Write out exactly the lines below that run from the one containing "[coll_get_str] finding nothing." through the one containing "not validate, so", both included, with no other lines.

======== Materials provided ========

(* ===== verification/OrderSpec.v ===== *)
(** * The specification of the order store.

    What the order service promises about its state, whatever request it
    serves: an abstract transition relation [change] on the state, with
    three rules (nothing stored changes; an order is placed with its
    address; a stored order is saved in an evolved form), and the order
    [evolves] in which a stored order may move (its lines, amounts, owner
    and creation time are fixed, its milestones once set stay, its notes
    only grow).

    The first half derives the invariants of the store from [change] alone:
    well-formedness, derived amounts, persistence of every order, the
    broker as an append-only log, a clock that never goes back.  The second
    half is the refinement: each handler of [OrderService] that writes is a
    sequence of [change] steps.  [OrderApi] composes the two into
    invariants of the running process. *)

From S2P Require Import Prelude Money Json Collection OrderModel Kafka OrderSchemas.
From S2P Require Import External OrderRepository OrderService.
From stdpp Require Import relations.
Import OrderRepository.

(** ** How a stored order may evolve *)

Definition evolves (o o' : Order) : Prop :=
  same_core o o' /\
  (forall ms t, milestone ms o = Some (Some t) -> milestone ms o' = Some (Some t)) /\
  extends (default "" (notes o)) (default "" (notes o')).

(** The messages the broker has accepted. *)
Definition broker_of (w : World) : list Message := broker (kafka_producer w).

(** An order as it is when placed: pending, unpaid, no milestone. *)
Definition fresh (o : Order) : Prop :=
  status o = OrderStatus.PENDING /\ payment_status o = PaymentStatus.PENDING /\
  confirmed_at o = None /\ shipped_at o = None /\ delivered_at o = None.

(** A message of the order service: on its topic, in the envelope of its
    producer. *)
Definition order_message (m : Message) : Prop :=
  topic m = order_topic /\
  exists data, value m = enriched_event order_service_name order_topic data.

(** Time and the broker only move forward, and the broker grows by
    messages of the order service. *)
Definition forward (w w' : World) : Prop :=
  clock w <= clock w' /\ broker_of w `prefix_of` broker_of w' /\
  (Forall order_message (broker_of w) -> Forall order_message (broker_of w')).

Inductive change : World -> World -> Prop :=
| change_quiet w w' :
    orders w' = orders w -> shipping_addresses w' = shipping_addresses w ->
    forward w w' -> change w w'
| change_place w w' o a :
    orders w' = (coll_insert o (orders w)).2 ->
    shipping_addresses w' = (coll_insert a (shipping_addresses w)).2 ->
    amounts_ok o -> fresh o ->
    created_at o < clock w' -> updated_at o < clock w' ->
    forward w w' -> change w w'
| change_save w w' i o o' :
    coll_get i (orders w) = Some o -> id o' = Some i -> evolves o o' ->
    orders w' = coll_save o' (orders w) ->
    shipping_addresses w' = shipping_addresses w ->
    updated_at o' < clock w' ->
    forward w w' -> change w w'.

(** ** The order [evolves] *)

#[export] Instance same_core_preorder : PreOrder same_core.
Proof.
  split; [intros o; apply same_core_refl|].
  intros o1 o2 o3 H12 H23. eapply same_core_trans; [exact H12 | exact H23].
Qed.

========
======== Materials provided ========

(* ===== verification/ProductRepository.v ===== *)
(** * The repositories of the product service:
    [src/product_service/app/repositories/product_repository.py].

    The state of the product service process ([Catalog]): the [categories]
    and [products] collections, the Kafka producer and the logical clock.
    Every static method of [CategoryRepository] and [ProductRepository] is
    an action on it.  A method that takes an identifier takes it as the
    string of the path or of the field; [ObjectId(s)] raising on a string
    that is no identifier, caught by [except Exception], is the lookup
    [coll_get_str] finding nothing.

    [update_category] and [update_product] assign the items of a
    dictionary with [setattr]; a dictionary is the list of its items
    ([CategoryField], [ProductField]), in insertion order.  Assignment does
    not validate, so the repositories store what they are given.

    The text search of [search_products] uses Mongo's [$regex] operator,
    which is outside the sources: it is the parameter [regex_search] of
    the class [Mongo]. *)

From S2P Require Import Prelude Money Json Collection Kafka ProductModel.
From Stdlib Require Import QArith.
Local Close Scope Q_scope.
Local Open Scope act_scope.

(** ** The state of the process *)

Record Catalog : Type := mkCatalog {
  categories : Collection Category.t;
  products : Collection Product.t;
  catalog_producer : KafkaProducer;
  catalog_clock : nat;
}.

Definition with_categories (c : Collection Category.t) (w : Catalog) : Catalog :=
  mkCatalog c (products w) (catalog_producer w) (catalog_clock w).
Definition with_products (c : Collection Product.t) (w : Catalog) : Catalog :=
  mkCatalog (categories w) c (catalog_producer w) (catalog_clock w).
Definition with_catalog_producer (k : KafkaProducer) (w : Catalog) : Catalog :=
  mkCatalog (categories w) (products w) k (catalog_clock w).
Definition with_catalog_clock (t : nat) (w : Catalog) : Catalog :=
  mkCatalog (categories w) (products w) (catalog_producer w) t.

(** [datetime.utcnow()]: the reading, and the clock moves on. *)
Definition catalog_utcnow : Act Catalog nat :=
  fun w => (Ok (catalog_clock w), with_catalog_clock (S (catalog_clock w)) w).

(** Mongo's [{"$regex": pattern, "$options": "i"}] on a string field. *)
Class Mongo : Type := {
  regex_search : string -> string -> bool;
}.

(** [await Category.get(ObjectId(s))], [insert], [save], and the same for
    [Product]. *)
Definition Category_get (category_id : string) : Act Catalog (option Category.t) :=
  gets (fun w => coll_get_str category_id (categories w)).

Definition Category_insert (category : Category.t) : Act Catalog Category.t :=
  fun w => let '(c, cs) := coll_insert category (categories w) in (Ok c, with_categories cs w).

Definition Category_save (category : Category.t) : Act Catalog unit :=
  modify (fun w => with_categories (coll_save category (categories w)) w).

========

Response:
    [coll_get_str] finding nothing.

    [update_category] and [update_product] assign the items of a
    dictionary with [setattr]; a dictionary is the list of its items
    ([CategoryField], [ProductField]), in insertion order.  Assignment does
    not validate, so the repositories store what they are given.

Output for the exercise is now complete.